Idaho nonprofits struggling with unmanageable debts might worry that they will be forced to close if they file for bankruptcy protection. Fortunately, however, both nonprofit and for-profit businesses can continue operating their companies even after filing for bankruptcy when they elect to reorganize their debts under Chapter 11 of the U.S. Bankruptcy Code.
Chapter 7 vs. Chapter 11 business bankruptcy
Nonprofits have two main options when they need to file for bankruptcy, including filing under Chapter 7 or Chapter 11. Chapter 7 bankruptcy involves liquidating the company’s assets to repay a portion of its debts. Businesses that go through Chapter 7 bankruptcy will have a trustee appointed. The trustee will liquidate their assets, and the business will be forced to close. By contrast, Chapter 11 bankruptcy does not involve liquidating the company’s debts. Instead, nonprofit organizations that file for protection under Chapter 11 will reorganize their debts and may continue operating while their bankruptcy is pending.
How Chapter 11 bankruptcy works
Under bankruptcy law Chapter 11 bankruptcy requires businesses to submit a plan to reorganize their debts. A creditor’s committee comprised of the nonprofit’s creditors must approve the reorganization plan and can submit their own plan to the bankruptcy court. The nonprofit’s board and executives will be allowed to continue their operations as long as the company complies with the orders of the court and submits its payments under its reorganization plan.

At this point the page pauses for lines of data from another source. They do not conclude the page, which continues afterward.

(** The callbacks of the calls. *)
Definition on_check_reply (slot : nat) (st : GrpcStatus) (allowed : bool) : CM S unit :=
  answer slot (fun r => if st_ok st then set_allow allowed (set_status FGA_RESPONSE_OK r)
                        else check_failed st r).
Definition on_batch_reply (slots : list nat) (st : GrpcStatus)
    (result : gmap (list ascii) BatchResult) : CM S unit :=
  if st_ok st then batch_reply_loop result slots else batch_failure_loop st slots.
Definition on_write_reply (slot : nat) (st : GrpcStatus) : CM S unit :=
  answer slot (fun r => if st_ok st then set_status FGA_RESPONSE_OK r else failed st r).
Definition on_delete_reply (slot : nat) (st : GrpcStatus) : CM S unit :=
  answer slot (fun r => if st_ok st then set_success true (set_status FGA_RESPONSE_OK r)
                        else failed st r).
Definition on_create_store_reply (slot : nat) (st : GrpcStatus) (id name : list ascii)
  : CM S unit :=
  answer slot (fun r => if st_ok st then set_store id name (set_status FGA_RESPONSE_OK r)
                        else failed st r).
Definition on_delete_store_reply (slot : nat) (st : GrpcStatus) : CM S unit :=
  answer slot (fun r => if st_ok st then set_status FGA_RESPONSE_OK r else failed st r).

(** The types of the stub rule out a response of another kind. *)
Definition on_reply (c : rpc_callback) (st : GrpcStatus) (resp : rpc_response) : CM S unit :=
  match c, resp with
  | OnCheck slot, CheckResponse allowed => on_check_reply slot st allowed
  | OnBatchCheck slots, BatchCheckResponse result => on_batch_reply slots st result
  | OnWrite slot, WriteResponse => on_write_reply slot st
  | OnDelete slot, WriteResponse => on_delete_reply slot st
  | OnCreateStore slot, CreateStoreResponse id name => on_create_store_reply slot st id name
  | OnDeleteStore slot, DeleteStoreResponse => on_delete_store_reply slot st
  | _, _ => cm_lift (Undefined AssertFailed)
  end.
End Completion.

(** ** Tuple keys *)

Lemma typed_name_inj t1 i1 t2 i2 :
  colon ∉ c_str t1 -> colon ∉ c_str t2 -> typed_name t1 i1 = typed_name t2 i2 ->
  c_str t1 = c_str t2 /\ c_str i1 = c_str i2.
Proof.
  unfold typed_name. generalize (c_str t1) (c_str t2) (c_str i1) (c_str i2). clear.
  intros a. induction a as [|x a IH]; intros [|y b] i j Ha Hb Heq; cbn in Heq.
  - by injection Heq as ->.
  - injection Heq as <- _. set_solver.
  - injection Heq as -> _. set_solver.
  - injection Heq as -> Heq. destruct (IH b i j) as [-> ->]; set_solver.
Qed.

(** C26. The key sent to OpenFGA determines the tuple as long as the object and
    subject types contain no colon ... *)
Theorem tuple_key_identifies_tuple t1 t2 :
  colon ∉ c_str (object_type t1) -> colon ∉ c_str (object_type t2) ->
  colon ∉ c_str (subject_type t1) -> colon ∉ c_str (subject_type t2) ->
  fill_tuple_key t1 = fill_tuple_key t2 ->
  c_str (object_type t1) = c_str (object_type t2) /\
  c_str (object_id t1) = c_str (object_id t2) /\
  c_str (subject_type t1) = c_str (subject_type t2) /\
  c_str (subject_id t1) = c_str (subject_id t2) /\
  c_str (relation t1) = c_str (relation t2).
Proof.
  intros H1 H2 H3 H4 [= Ho Hs Hr].
  apply typed_name_inj in Ho as [? ?]; [|done..].
  by apply typed_name_inj in Hs as [? ?].
Qed.

Lemma to_string_inj n m :
  0 <= n < 2 ^ 64 -> 0 <= m < 2 ^ 64 -> to_string n = to_string m -> n = m.
Proof.
  intros Hn Hm. unfold to_string, str. rewrite !u64_small by lia. intros Heq.
  apply (f_equal String.string_of_list_ascii) in Heq.
  rewrite !String.string_of_list_ascii_of_string in Heq.
  apply (inj pretty) in Heq. lia.
Qed.
Lemma worker_step now σ :
  sys_inv σ -> exists σ', sys_step config (LWorker now) σ = Done σ' /\ sys_inv σ'.
Proof.
  intros (R & free & l & Hinv).
  destruct (sys_execute_spec now R free l _ _ Hinv) as (w' & R' & free' & He & Hinv' & _).
  unfold sys_step. rewrite He. eexists. split; [reflexivity|]. by exists R', free', (drop 50 l).
Qed.
End WorkerSteps.

(** ** The completion callbacks write responses and nothing else *)
Section Replies.
Context {L : Type} {HS : SList L}.

Definition slot_same (o o' : option FgaChannelSlot) : Prop :=
  match o, o' with
  | Some s, Some s' =>
      slot_state s' = slot_state s /\ backend_pid s' = backend_pid s /\
      request (payload s') = request (payload s)
  | None, None => True
  | _, _ => False
  end.

Record reply_frame (w0 w : worker_env L) : Prop := {
  rf_pool_lock : pool_lock (we_channel w) = pool_lock (we_channel w0);
  rf_queue_lock : queue_lock (we_channel w) = queue_lock (we_channel w0);
  rf_queue : ch_queue (we_channel w) = ch_queue (we_channel w0);
  rf_head : pool_head (ch_pool (we_channel w)) = pool_head (ch_pool (we_channel w0));
  rf_procs : we_procs w = we_procs w0;
  rf_calls : we_calls w = we_calls w0;
  rf_slots i : slot_same (chan_slot (we_channel w0) i) (chan_slot (we_channel w) i);
  rf_id : ch_request_id (we_channel w) = ch_request_id (we_channel w0);
}.
Lemma worker_simulated now σ G v :
  sys_inv σ -> data_inv G σ -> shows G (sys_backends σ) v -> 0 <= ch_request_id (chan_of σ) < 2 ^ 64 - 1 ->
  simulated (LWorker now) σ G v (sv_server v).
Proof.
  intros (R & free & l & Hinv) Hd Hv Hid. pose proof (pi_chan _ _ _ _ _ _ _ _ _ Hinv) as Hc.
  destruct (sys_execute_spec k config now R free l _ _ Hinv)
    as (w' & R' & free' & He & Hinv' & _).
  destruct (chan_drain_spec k _ free l MAX_BATCH Hc ltac:(done)) as (c0 & Hdr & _).
  destruct (execute_frame config now _ _ _ _ Hdr He) as (Hcalm & Hq & new & Hca & Hnew).
  change (Z.to_nat MAX_BATCH) with 50%nat in *.
  assert (Hask : forall x, x ∈ l -> asked G (Z.to_nat x)) by (intros x; by apply (di_queue _ _ Hd free)).
  exists (MkSystem w' (sys_backends σ)), G, v. split; [cbn; by rewrite He|].
  split; [by exists R', free', (drop 50 l)|].
  split; [|split_and!; try done; [constructor|cbn; rewrite (cm_id _ _ _ Hcalm); lia..]].
  eapply data_calm; [exact Hd|exact Hcalm|apply (di_completed _ _ Hd)|..]; cbn.
  - intros call i Hcall Hi. rewrite Hca in Hcall. apply elem_of_app in Hcall as [Hcall|Hcall]; [by left|right].
    apply (call_from_asks now G σ (Z.to_nat <$> take 50 l) call); [done|lia| | |auto|done].
    + pose proof (pi_queue _ _ _ _ _ _ _ _ _ Hinv) as Hn. cbn in Hn.
      rewrite <- (take_drop 50 l), fmap_app in Hn. by apply NoDup_app in Hn as (? & _).
    + intros j (x & -> & Hx)%list_elem_of_fmap. apply Hask.
      rewrite <- (take_drop 50 l), elem_of_app. by left.
  - rewrite Hq. by intros i Hi%elem_of_nil.
  - intros free1 l1 x H1 Hx.
    rewrite (chan_repr_fun k _ _ _ _ _ H1 (pi_chan _ _ _ _ _ _ _ _ _ Hinv')) in Hx.
    apply Hask. rewrite <- (take_drop 50 l), elem_of_app. by right.
  - eauto.
Qed.

(** ** A reply arrives *)
Definition reply_to : Type := rpc_call * GrpcStatus * rpc_response.

Definition record_reply (r : reply_to) (slots : list nat) (G : gmap nat entry) : gmap nat entry :=
  map_imap (fun i e => Some (if bool_decide (i ∈ slots) then MkEntry (e_request e) (Some r) else e)) G.

Lemma record_reply_lookup r slots G i :
  record_reply r slots G !! i =
    (fun e => if bool_decide (i ∈ slots) then MkEntry (e_request e) (Some r) else e) <$> G !! i.
Proof. unfold record_reply. rewrite map_lookup_imap. by destruct (G !! i). Qed.

Lemma record_reply_other r slots G i : i ∉ slots -> record_reply r slots G !! i = G !! i.
Proof.
  intros Hi. rewrite record_reply_lookup, bool_decide_eq_false_2 by done. by destruct (G !! i).
Qed.

Lemma record_reply_here r slots G i e :
  i ∈ slots -> G !! i = Some e -> record_reply r slots G !! i = Some (MkEntry (e_request e) (Some r)).
Proof. intros Hi HG. by rewrite record_reply_lookup, HG, bool_decide_eq_true_2. Qed.

Lemma record_reply_some r slots G i e' :
  record_reply r slots G !! i = Some e' -> exists e, G !! i = Some e /\ e_request e' = e_request e.
Proof.
  rewrite record_reply_lookup. destruct (G !! i) as [e|]; [|done]. intros [= <-]. exists e.
  split; [done|]. by case_bool_decide.
Qed.

Lemma record_reply_replied r slots G i : replied G i -> replied (record_reply r slots G) i.
Proof.
  intros (e & HG & Hs). unfold replied. rewrite record_reply_lookup, HG. cbn. eexists. split; [done|].
  by case_bool_decide.
Qed.

Lemma record_reply_nil r G : record_reply r [] G = G.
Proof. apply map_eq. intros i. apply record_reply_other, not_elem_of_nil. Qed.

Lemma record_reply_cons r i slots G e : G !! i = Some e ->
  record_reply r (i :: slots) G = record_reply r slots (<[i := MkEntry (e_request e) (Some r)]> G).
Proof.
  intros HG. apply map_eq. intros j. rewrite !record_reply_lookup. destruct (decide (j = i)) as [->|Hj].
  - rewrite lookup_insert_eq, HG, bool_decide_eq_true_2 by by left. cbn. by case_bool_decide.
  - rewrite lookup_insert_ne by done. destruct (G !! j) as [ej|]; [|done]. cbn. f_equal.
    rewrite (bool_decide_ext (j ∈ i :: slots) (j ∈ slots)); [done|]. rewrite elem_of_cons. naive_solver.
Qed.

(** The service answers the session, or serves the late request, of one slot. *)
Lemma answer_slot G B v i e r s' role :
  shows G B v -> G !! i = Some e -> e_reply e = None -> holders i role B ->
  (forall j e', j <> i -> G !! j = Some e' -> request_id (e_request e') <> request_id (e_request e)) ->
  answered_by (sv_server v) (e_request e) (entry_response (MkEntry (e_request e) (Some r))) s' ->
  exists v', service_run v [] v' /\ shows (<[i := MkEntry (e_request e) (Some r)]> G) B v' /\
    sv_server v' = s'.
Proof.
  intros [Hs Hl] HG Hn Hh Hids Hans. set (e1 := MkEntry (e_request e) (Some r)) in *.
  assert (Hsame : forall pid h, B !! pid = Some h -> h.2 <> i ->
    (entry_session <$> (<[i := e1]> G) !! h.2) = (entry_session <$> G !! h.2)).
  { intros pid h HB Hne. by rewrite lookup_insert_ne by done. }
  assert (Hother : forall j ej, (<[i := e1]> G) !! j = Some ej -> e_reply ej = None ->
    j <> i /\ G !! j = Some ej).
  { intros j ej. destruct (decide (j = i)) as [->|Hj]; [rewrite lookup_insert_eq; by intros [= <-]|].
    by rewrite lookup_insert_ne. }
  destruct (role_phase role) as [[pid ph]|] eqn:Hr.
  - assert (HB : B !! pid = Some (ph, i)) by by apply Hh.
    assert (Hopen : sv_sessions v !! pid = Some (Asked (e_request e))).
    { rewrite Hs, (sessions_lookup B G pid ph i e HB HG). unfold entry_session. by rewrite Hn. }
    eexists. split; [eapply RunSilent; [by eapply ServiceAnswer|constructor]|]. split; [|done]. split; cbn.
    + apply map_eq. intros p. unfold sessions. rewrite lookup_omap. destruct (decide (p = pid)) as [->|Hp].
      * rewrite lookup_insert_eq, HB. cbn. by rewrite lookup_insert_eq.
      * rewrite lookup_insert_ne, Hs by done. unfold sessions. rewrite lookup_omap.
        destruct (B !! p) as [h|] eqn:HBp; [|done]. cbn. symmetry. apply (Hsame p h HBp).
        intros Heq. destruct h as [ph' j]. cbn in Heq. subst j. apply Hh in HBp. congruence.
    + intros j ej HGj Hnj Hhj. apply Hother in HGj as [_ HGj]; [|done]. by apply (Hl j).
  - assert (Hnone : forall p ph, B !! p <> Some (ph, i)) by (intros p ph HB; apply Hh in HB; congruence).
    destruct (list_elem_of_split _ _ (Hl i e HG Hn Hnone)) as (l1 & l2 & Hlate).
    eexists. split; [eapply RunSilent; [by eapply ServiceLate|constructor]|]. split; [|done]. split; cbn.
    + rewrite Hs. apply map_eq. intros p. unfold sessions. rewrite !lookup_omap.
      destruct (B !! p) as [h|] eqn:HBp; [|done]. cbn. symmetry. apply (Hsame p h HBp).
      intros Heq. destruct h as [ph' j]. cbn in Heq. subst j. by destruct (Hnone p ph').
    + intros j ej HGj Hnj Hhj. apply Hother in HGj as [Hj HGj]; [|done].
      pose proof (Hl j ej HGj Hnj Hhj) as Hin. rewrite Hlate in Hin.
      apply elem_of_app in Hin as [Hin|[Heq|Hin]%elem_of_cons]; [set_solver| |set_solver].
      destruct (Hids j ej Hj HGj). by rewrite Heq.
Qed.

If a nonprofit in Chapter 11 fails to comply with the court’s orders or to make timely payments as called for in its plan, the judge can dismiss the bankruptcy case or convert it to a Chapter 7 bankruptcy case. If the case is dismissed, the nonprofit will no longer be protected from its debts. The creditors will then be allowed to pursue collection activities. If the case is converted to a Chapter 7 bankruptcy, the assets will be liquidated by the trustee, and the nonprofit will be forced to cease operations.